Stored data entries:
*** Begin section ***

Definition resolve_collection (catalog : MarketplaceCatalog) (s : ArtifactSelector) :
    Result (list ArtifactCoordinate) :=
  let name := id_name (sel_identity s) in
  let matches := List.filter (λ c,
    bool_decide (cc_name (mc_coordinate c) = name)
    && match sel_source s with None => true
       | Some a => bool_decide (cc_source (mc_coordinate c) = a) end) (ct_collections catalog) in
  match matches with
  | [] =>
      let qualification := match sel_source s with
        | None => "" | Some a => " in source " +:+ alias_value a end in
      Err [resolution_error COLLECTION_NOT_FOUND
             ("collection " +:+ name +:+ qualification +:+ " was not found") []]
  | [c] => Ok (mc_members c)
  | _ =>
      let coordinates := sorted id (map (λ c, collection_str (mc_coordinate c)) matches) in
      Err [resolution_error COLLECTION_AMBIGUOUS
             ("collection " +:+ name +:+ " is ambiguous; valid coordinates: " +:+ join ", " coordinates)
             [("coordinates", join "," coordinates)]]
  end.

(** * The dependency closure *)

(** [records] of [_dependency_closure]. *)
Definition catalog_records (catalog : MarketplaceCatalog) : list (akey * MarketplaceItem) :=
  dict_of (map (λ i, (mi_key i, i)) (ct_items catalog)).

Record closure_state := MkClosure {
  cl_closure : list (akey * ArtifactCoordinate);
  cl_diagnostics : list Diagnostic
}.

Definition report (message : string) (st : closure_state) : closure_state :=
  MkClosure (cl_closure st)
    (cl_diagnostics st ++ [resolution_error DEPENDENCY_UNAVAILABLE message []]).

(** [selector.version is None or selector.version.allows(version)] *)
Definition selector_allows (s : Protocol.ArtifactSelector) (d : MarketplaceItem) : bool :=
  match as_version s with None => true | Some b => allows b (ia_version (mi_index d)) end.

Definition item_source (i : MarketplaceItem) : SourceAlias := co_source (mi_coordinate i).

Section include.
Context (records : list (akey * MarketplaceItem)).

(** [include]'s loop over the requirements of [item]; [rec] is the nested
    call. *)
Fixpoint include_requires (rec : ArtifactCoordinate → closure_state → py closure_state)
    (item : MarketplaceItem) (requires : list Protocol.ArtifactSelector) (st : closure_state) :
    py closure_state :=
  match requires with
  | [] => Ret st
  | s :: requires =>
      let missing := report (coordinate_str (mi_coordinate item) +:+ " requires unavailable dependency "
        +:+ alias_value (item_source item) +:+ "/" +:+ identity_str (as_identity s)) st in
      match dget (artifact_key (item_source item) (as_identity s)) records with
      | None => include_requires rec item requires missing
      | Some d =>
          if selector_allows s d then
            st ← rec (mi_coordinate d) st; include_requires rec item requires st
          else include_requires rec item requires missing
      end
  end.

(** [include(coordinate, trail)] with [frames] nested calls left before the
    interpreter's recursion limit. *)
Fixpoint include (frames : nat) (coordinate : ArtifactCoordinate) (trail : list ArtifactCoordinate)
    (st : closure_state) : py closure_state :=
  match frames with
  | O => Raise RecursionError
  | S frames =>
      let key := artifact_key (co_source coordinate) (co_artifact coordinate) in
      if mem coordinate trail then
        Ret (report ("artifact dependency cycle: "
          +:+ join " -> " (map coordinate_str (trail ++ [coordinate]))) st)
      else if mem key (dkeys (cl_closure st)) then Ret st
      else
        match dget key records with
        | None => Ret (report ("required artifact is unavailable: " +:+ coordinate_str coordinate) st)
        | Some item =>
            if match co_version coordinate with
               | None => false
               | Some v => negb (bool_decide (v = semver_str (ia_version (mi_index item))))
               end
            then Ret (report ("required artifact version is unavailable: "
                              +:+ coordinate_str coordinate) st)
            else
              include_requires (λ c st, include frames c (trail ++ [coordinate]) st) item
                (ia_requires (mi_index item))
                (MkClosure (dset key (mi_coordinate item) (cl_closure st)) (cl_diagnostics st))
        end
  end.

Fixpoint include_all (frames : nat) (requested : list ArtifactCoordinate) (st : closure_state) :
    py closure_state :=
  match requested with
  | [] => Ret st
  | c :: requested => st ← include frames c [] st; include_all frames requested st
  end.
End include.

Definition dependency_closure (frames : nat) (catalog : MarketplaceCatalog)
    (requested : list ArtifactCoordinate) : py (Result (list ArtifactCoordinate)) :=
  st ← include_all (catalog_records catalog) frames requested (MkClosure [] []);
  match cl_diagnostics st with
  | [] => Ret (Ok (sorted coordinate_str (dvalues (cl_closure st))))
  | ds => Ret (Err (sorted d_message ds))
  end.

(** * Selectors *)

(** One selector of [resolve_selectors]. *)
Definition resolve_selector (catalog : MarketplaceCatalog) (offline : bool) (s : ArtifactSelector) :
    py (Result (list ArtifactCoordinate)) :=
  if bool_decide (id_kind (sel_identity s) = Collection) then Ret (resolve_collection catalog s)
  else
    query ← artifact_query (sel_identity s) (sel_source s) (sel_version s);
    Ret (match resolve_artifact catalog query offline with
         | Err ds => Err ds
         | Ok item => Ok [mi_coordinate item]
         end).

(** The loop of [resolve_selectors]. *)
Fixpoint resolve_loop (catalog : MarketplaceCatalog) (offline : bool)
    (selectors : list ArtifactSelector) (coordinates : list ArtifactCoordinate)
    (diagnostics : list Diagnostic) : py (list ArtifactCoordinate * list Diagnostic) :=
  match selectors with
  | [] => Ret (coordinates, diagnostics)
  | s :: selectors =>
      resolved ← resolve_selector catalog offline s;
      match resolved with
      | Err ds => resolve_loop catalog offline selectors coordinates (diagnostics ++ ds)
      | Ok cs => resolve_loop catalog offline selectors (coordinates ++ cs) diagnostics
      end
  end.

Definition resolve_selectors (frames : nat) (catalog : MarketplaceCatalog)
    (selectors : list ArtifactSelector) (offline : bool) :
    py (Result (list ArtifactCoordinate)) :=
  '(coordinates, diagnostics) ← resolve_loop catalog offline selectors [] [];
  match diagnostics with
  | [] => dependency_closure frames catalog
            (sorted_py_set (λ x y, bool_decide (x = y)) coordinate_str coordinates)
  | _ => Ret (Err diagnostics)
  end.
End resolution.

(** What resolution guarantees ([consumer/resolution.py]): the dependency
    closure is exactly what the requested artifacts need, and is refused when
    something needed is missing or depends on itself. *)

Section closure.
Context (items : list MarketplaceItem) (records : list (akey * MarketplaceItem)).
Hypothesis records_get : ∀ k i, dget k records = Some i ↔ i ∈ items ∧ mi_key i = k.

(** [d] is an item that requirement [s] of [i] is met by. *)
Definition meets (i : MarketplaceItem) (s : Protocol.ArtifactSelector) (d : MarketplaceItem) : Prop :=
  d ∈ items ∧ mi_key d = artifact_key (item_source i) (as_identity s) ∧ selector_allows s d = true.
Definition depends (i d : MarketplaceItem) : Prop :=
  ∃ s, s ∈ ia_requires (mi_index i) ∧ meets i s d.
(** Every requirement of [i] is met. *)
Definition satisfied (i : MarketplaceItem) : Prop :=
  ∀ s, s ∈ ia_requires (mi_index i) → ∃ d, meets i s d.
(** Something [i] needs is missing or depends on itself. *)
Definition broken (i : MarketplaceItem) : Prop :=
  ∃ j, rtc depends i j ∧ (¬ satisfied j ∨ tc depends j j).

Definition well_founded_item : MarketplaceItem → Prop := Acc (λ d i, depends i d).

(** [i] is in the closure. *)
Definition included (st : closure_state) (i : MarketplaceItem) : Prop :=
  mi_key i ∈ dkeys (cl_closure st).
(** [i] is in the closure and so is everything it needs. *)
Definition finished (st : closure_state) (i : MarketplaceItem) : Prop :=
  satisfied i ∧ well_founded_item i ∧ ∀ d, depends i d → included st d.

*** End section ***

§ **Required action**
Give the count of lines in the data above that hold the string "Fixpoint", with no additional words.

§ **Solution to the problem**
4